● DATA FOR PROCESSING
(* ===== verification/MonitorTheorems.v ===== *)
(** The monitors: what the kernel prints is what a snapshot says, and both monitors keep
    the contract the orchestrator relies on. *)

From Stdlib Require Import ZArith Lia Ascii String.
From stdpp Require Import base strings relations numbers pretty list.
From S2P Require Import Prelude Text Float32 Core Monitor.

Local Open Scope Z_scope.
Local Open Scope cpp_scope.

(** * Wrapping sums *)

Lemma u64_add_l a b : u64 (u64 a + b) = u64 (a + b).
Proof. unfold u64. apply Zplus_mod_idemp_l. Qed.
Lemma u64_add_r a b : u64 (a + u64 b) = u64 (a + b).
Proof. unfold u64. apply Zplus_mod_idemp_r. Qed.
Lemma u64_sub_l a b : u64 (u64 a - b) = u64 (a - b).
Proof. unfold u64. apply Zminus_mod_idemp_l. Qed.
Lemma u64_sub_r a b : u64 (a - u64 b) = u64 (a - b).
Proof. unfold u64. apply Zminus_mod_idemp_r. Qed.

(** Sums wrapped at every step are wrapped once, from the inside out. *)
Ltac flatten_u64 :=
  repeat match goal with
  | |- context [u64 (u64 ?a + ?b)] =>
      lazymatch a with context [u64 _] => fail | _ => rewrite (u64_add_l a b) end
  end;
  rewrite ?u64_sub_l, ?u64_sub_r.

Lemma u64_sum l : u64 (sumZ u64 l) = u64 (sumZ id l).
Proof.
  induction l as [|x l IH]; cbn [sumZ]; [done|]. rewrite u64_add_l, <- u64_add_r, IH. apply u64_add_r.
Qed.
Lemma submit_workload_accounted e dag o r o' :
  closed dag -> is_valid dag = true -> submit_workload strerror e dag o = Some (Ok r, o') ->
  exists ran, task_reports o' = task_reports o ++ ran /\
    accounted dag (Forall (timely (deadline_of e)) (se_events e)) r ran.
Proof.
  intros Hc Hv Hsub. destruct (se_snapshot e) as [snap|] eqn:Hsnap;
    [|unfold submit_workload in Hsub; by rewrite Hsnap in Hsub].
  rewrite (submit_workload_unfold e dag o snap Hsnap) in Hsub.
  destruct (call_state e dag snap (se_events e) o) as [s|] eqn:Hcs; [|done]. cbn [mbind option_bind] in Hsub.
  destruct (call_state_inv _ _ _ _ _ _ Hc Hv Hcs) as (Hinv & Hp & Hlen). set (js := omap _ _) in *.
  destruct Hinv as [Hjs _ _ Il Io Ic If Ib Hrem (ran & Hr & Hran) Hw].
  destruct (s_waiter s) as [| | | | | | |b c f fb] eqn:Ew; try done. injection Hsub as <- <-.
  csimpl in Hjs. rewrite app_nil_r in Hjs. rewrite Hjs in Il, Io.
  destruct Hw as ((H1 & H2 & H3) & H4). pose proof (locals_le js) as Hle.
  pose proof (fallbacks_le_remote _ Hrem) as Hfb. rewrite Hjs in Hfb.
  assert (length (s_jobs s) = length js) as Hlj by (by rewrite <- Hjs, length_fmap).
  pose proof (counts_reported (s_jobs s)) as Hcf. rewrite <- Hran in Hcf.
  exists ran. rewrite task_reports_records, task_reports_reset, app_nil_r.
  assert (ran ⊆+ topological_order dag) as Hsm.
  { rewrite Hran, <- Hp, <- Hjs, <- list_fmap_compose. apply sublist_submseteq, reported_sublist. }
  destruct (topological_order_spec dag) as (_ & Hnd & _).
  split; [done|]. split; cbn [local_tasks offloaded_tasks offload_fallbacks completed_tasks failed_tasks];
    [by eapply NoDup_submseteq_1|done|lia..|].
  intros Ht. assert (b = false) as ->.
  { pose proof (call_state_timely _ _ _ _ _ _ Ht Hcs) as Hto. by rewrite Ew in Hto. }
  destruct (H4 eq_refl). split; [|lia]. apply submseteq_length_Permutation; [done|].
  rewrite <- Hp, length_fmap. lia.
Qed.
(** What the pending notifications and the view say of it. *)
Record notified (w : watch) : Prop := {
  nt_listener : forall p, listener (net w) = Some p ->
    clock w < found_at w + delta /\
    (exists r, known_peers_ (disc (net w)) !! peer_node_id p = Some r /\ last_seen r = found_at w) /\
    (forall t, heard self (history w) (peer_node_id p) t -> t < found_at w ->
       exists e now, swept (history w) e now /\ ms timeout < now - t);
  nt_evictor : evictor (net w) <> [] -> swept_at w <= clock w < swept_at w + delta;
  nt_lost : forall p, p ∈ evictor (net w) -> exists now v,
    swept (history w) (swept_at w) now /\ heard self (history w) (peer_node_id p) v /\ v < swept_at w /\
    (forall u, heard self (history w) (peer_node_id p) u -> u < swept_at w -> ms timeout < now - u) /\
    (forall e n, swept (history w) e n -> e < swept_at w -> n - v <= ms timeout);
  nt_view : forall id, is_Some (view (net w) !! id) ->
    is_Some (known_peers_ (disc (net w)) !! id) \/ id ∈ peer_node_id <$> evictor (net w);
  nt_known : forall id, ~ came_straight_back delta timeout self (history w) id ->
    is_Some (known_peers_ (disc (net w)) !! id) ->
    id ∉ peer_node_id <$> evictor (net w) /\
    (is_Some (view (net w) !! id) \/ exists p, listener (net w) = Some p /\ peer_node_id p = id)
}.

Lemma expired_spec now r : expired now timeout r = false <-> now - last_seen r <= ms timeout.
Proof. unfold expired, ms. rewrite Z.gtb_ltb, Z.ltb_ge. done. Qed.

(** The moments stay in the past. *)
Lemma past_snoc h now ev : past h now -> past (h ++ [(now, ev)]) now.
Proof. intros Hp t e [Hin|[= -> ->]%list_elem_of_singleton]%elem_of_app; [by eapply Hp|lia]. Qed.

(** A step that is neither a reception nor a sweep adds nothing to hear or to sweep. *)
Definition silent (ev : net_event) : Prop :=
  match ev with EvReceive _ _ _ _ | EvEvict _ => False | _ => True end.

Lemma heard_silent h t ev id u : silent ev -> heard self (h ++ [(t, ev)]) id u <-> heard self h id u.
Proof. intros Hs. rewrite heard_snoc. split; [|by left]. by intros [?|(_ & ? & ? & ? & ? & -> & _)]. Qed.

Lemma swept_silent h t ev e now : silent ev -> swept (h ++ [(t, ev)]) e now <-> swept h e now.
Proof. intros Hs. rewrite swept_snoc. split; [|by left]. by intros [?|[_ ->]]. Qed.

Lemma heard_sweep h t now id u : heard self (h ++ [(t, EvEvict now)]) id u <-> heard self h id u.
Proof. rewrite heard_snoc. split; [|by left]. by intros [?|(_ & ? & ? & ? & ? & ? & _)]. Qed.

Lemma swept_hear h t dg ip n wall e now :
  swept (h ++ [(t, EvReceive dg ip n wall)]) e now <-> swept h e now.
Proof. rewrite swept_snoc. split; [|by left]. by intros [?|[_ ?]]. Qed.

(** ** The table *)

Lemma tracked_hear w dg ip wall n : tracked w ->
  net_next (EvReceive dg ip (clock w) wall) (net w) = Some n ->
  tracked (acts w (EvReceive dg ip (clock w) wall) n).
Proof.
  intros [Hn Ht Hp Hst Hl Hsw Hk] Hnext. pose proof (net_next_ok _ _ _ _ Hnext Hn) as Hn'.
  cbn in Hnext. destruct (listener (net w)); [done|].
  destruct (receive_advert _ _ _ _ _) as [d p] eqn:E. injection Hnext as <-. apply receive_advert_from in E.
  rewrite (nk_self _ _ Hn) in E. set (ev := EvReceive dg ip (clock w) wall).
  assert (Hd : peer_timeout_ms_ d = timeout /\ forall id,
    match advert_from self dg with
    | Some id0 => exists peer, known_peers_ d !! id = if decide (id = id0) then Some (mkRecord peer (clock w)) else known_peers_ (disc (net w)) !! id
    | None => known_peers_ d = known_peers_ (disc (net w))
    end).
  { destruct (advert_from self dg) as [id0|]; [|by destruct E as [-> _]].
    destruct E as (peer & _ & -> & _). split; [done|]. intros id. exists peer. cbn. case_decide; subst.
    - by rewrite lookup_insert_eq.
    - by rewrite lookup_insert_ne. }
  destruct Hd as [Hdt Hd].
  assert (Hh : forall id u, heard self (history w ++ [(clock w, ev)]) id u <->
    heard self (history w) id u \/ (u = clock w /\ advert_from self dg = Some id)).
  { intros id u. rewrite heard_snoc. subst ev. split; (intros [?|[-> Hx]]; [by left|right; split; [done|]]).
    - by destruct Hx as (? & ? & ? & ? & [= <- <- <- <-] & ?).
    - by exists dg, ip, (clock w), wall. }
  split; cbn [net clock history disc acts]; [done|done|by apply past_snoc| | | |].
  - intros e now Hs%swept_hear. by apply Hst.
  - intros id r Hr. specialize (Hd id). setoid_rewrite Hh. destruct (advert_from self dg) as [id0|] eqn:Ea.
    + destruct Hd as [peer Hd]. rewrite Hd in Hr. case_decide as Hi.
      * injection Hr as <-. subst id0. cbn. split; [by right|]. intros t [Hx|[-> _]]; [by eapply past_heard|lia].
      * destruct (Hl _ _ Hr) as [H1 H2]. split; [by left|]. intros t [Hx|[_ [=]]]; [by apply H2|congruence].
    + rewrite Hd in Hr. destruct (Hl _ _ Hr) as [H1 H2]. split; [by left|]. intros t [Hx|[_ [=]]]. by apply H2.
  - intros id r e now Hr Hs%swept_hear. specialize (Hd id). destruct (advert_from self dg) as [id0|].
    + destruct Hd as [peer Hd]. rewrite Hd in Hr. case_decide; [|by eapply Hsw].
      injection Hr as <-. cbn. pose proof (Hst _ _ Hs). pose proof (Hp _ _ Hs). lia.
    + rewrite Hd in Hr. by eapply Hsw.
  - intros id t Hx%Hh. unfold ev. setoid_rewrite swept_hear. specialize (Hd id).
    destruct Hx as [Hx|[-> Ea]].
    + destruct (Hk _ _ Hx) as [Hr|?]; [left|by right]. destruct (advert_from self dg); [|by rewrite Hd].
      destruct Hd as [peer ->]. case_decide; eauto.
    + left. rewrite Ea in Hd. destruct Hd as [peer ->]. rewrite decide_True; eauto.
Qed.

Lemma tracked_sweep w now n : tracked w -> now <= clock w ->
  net_next (EvEvict now) (net w) = Some n -> tracked (acts w (EvEvict now) n).
Proof.
  intros [Hn Ht Hp Hst Hl Hsw Hk] Hnow Hnext. pose proof (net_next_ok _ _ _ _ Hnext Hn) as Hn'.
  cbn in Hnext. destruct (evictor (net w)); [|done].
  destruct (evict now (disc (net w))) as [d ps] eqn:E. injection Hnext as <-.
  apply evict_spec in E as (Hd & Hkeep & _). rewrite Ht in Hkeep.
  split; cbn [net clock history disc acts]; [done|by rewrite Hd|by apply past_snoc| | | |].
  - intros e m [Hs|[-> [= <-]]]%swept_snoc; [by apply Hst|done].
  - intros id r [Hr _]%Hkeep. setoid_rewrite heard_sweep. by apply Hl.
  - intros id r e m [Hr Hx]%Hkeep [Hs|[_ [= <-]]]%swept_snoc; [by eapply Hsw|by apply expired_spec].
  - intros id t Hx%heard_sweep. setoid_rewrite swept_snoc.
    destruct (Hk _ _ Hx) as [[r Hr]|(e & m & Hs & Hm)]; [|right; eauto 10].
    destruct (expired now timeout r) eqn:Ex.
    + right. exists (clock w), now. split; [by right|]. destruct (Hl _ _ Hr) as [_ Hm]. specialize (Hm _ Hx).
      destruct (decide (now - last_seen r <= ms timeout)) as [Hc%expired_spec|]; [congruence|lia].
    + left. exists r. by apply Hkeep.
Qed.

(** Notifications and resource updates leave the table alone. *)
Lemma net_next_silent ev n n' : silent ev -> net_next ev n = Some n' ->
  known_peers_ (disc n') = known_peers_ (disc n) /\ peer_timeout_ms_ (disc n') = peer_timeout_ms_ (disc n).
Proof. destruct ev; try done; intros _ H; cbn in H; repeat case_match; by simplify_eq. Qed.

Lemma tracked_silent w ev n : tracked w -> silent ev -> net_next ev (net w) = Some n -> tracked (acts w ev n).
Proof.
  intros [Hn Ht Hp Hst Hl Hsw Hk] Hs Hnext. pose proof (net_next_ok _ _ _ _ Hnext Hn) as Hn'.
  destruct (net_next_silent _ _ _ Hs Hnext) as [Hd Hdt].
  split; cbn [net clock history disc acts]; rewrite ?Hd, ?Hdt; [done|done|by apply past_snoc| | | |];
    repeat setoid_rewrite (heard_silent _ _ _ _ _ Hs); repeat setoid_rewrite (swept_silent _ _ _ _ _ Hs); done.
Qed.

● PROBLEM DESCRIPTION
Only the lines above, from the first through the one holding "Proof. unfold u64. apply Zplus_mod_idemp_l.", are to be output, and they must be copied exactly.

● ANSWER SECTION
(* ===== verification/MonitorTheorems.v ===== *)
(** The monitors: what the kernel prints is what a snapshot says, and both monitors keep
    the contract the orchestrator relies on. *)

From Stdlib Require Import ZArith Lia Ascii String.
From stdpp Require Import base strings relations numbers pretty list.
From S2P Require Import Prelude Text Float32 Core Monitor.

Local Open Scope Z_scope.
Local Open Scope cpp_scope.

(** * Wrapping sums *)

Lemma u64_add_l a b : u64 (u64 a + b) = u64 (a + b).
Proof. unfold u64. apply Zplus_mod_idemp_l. Qed.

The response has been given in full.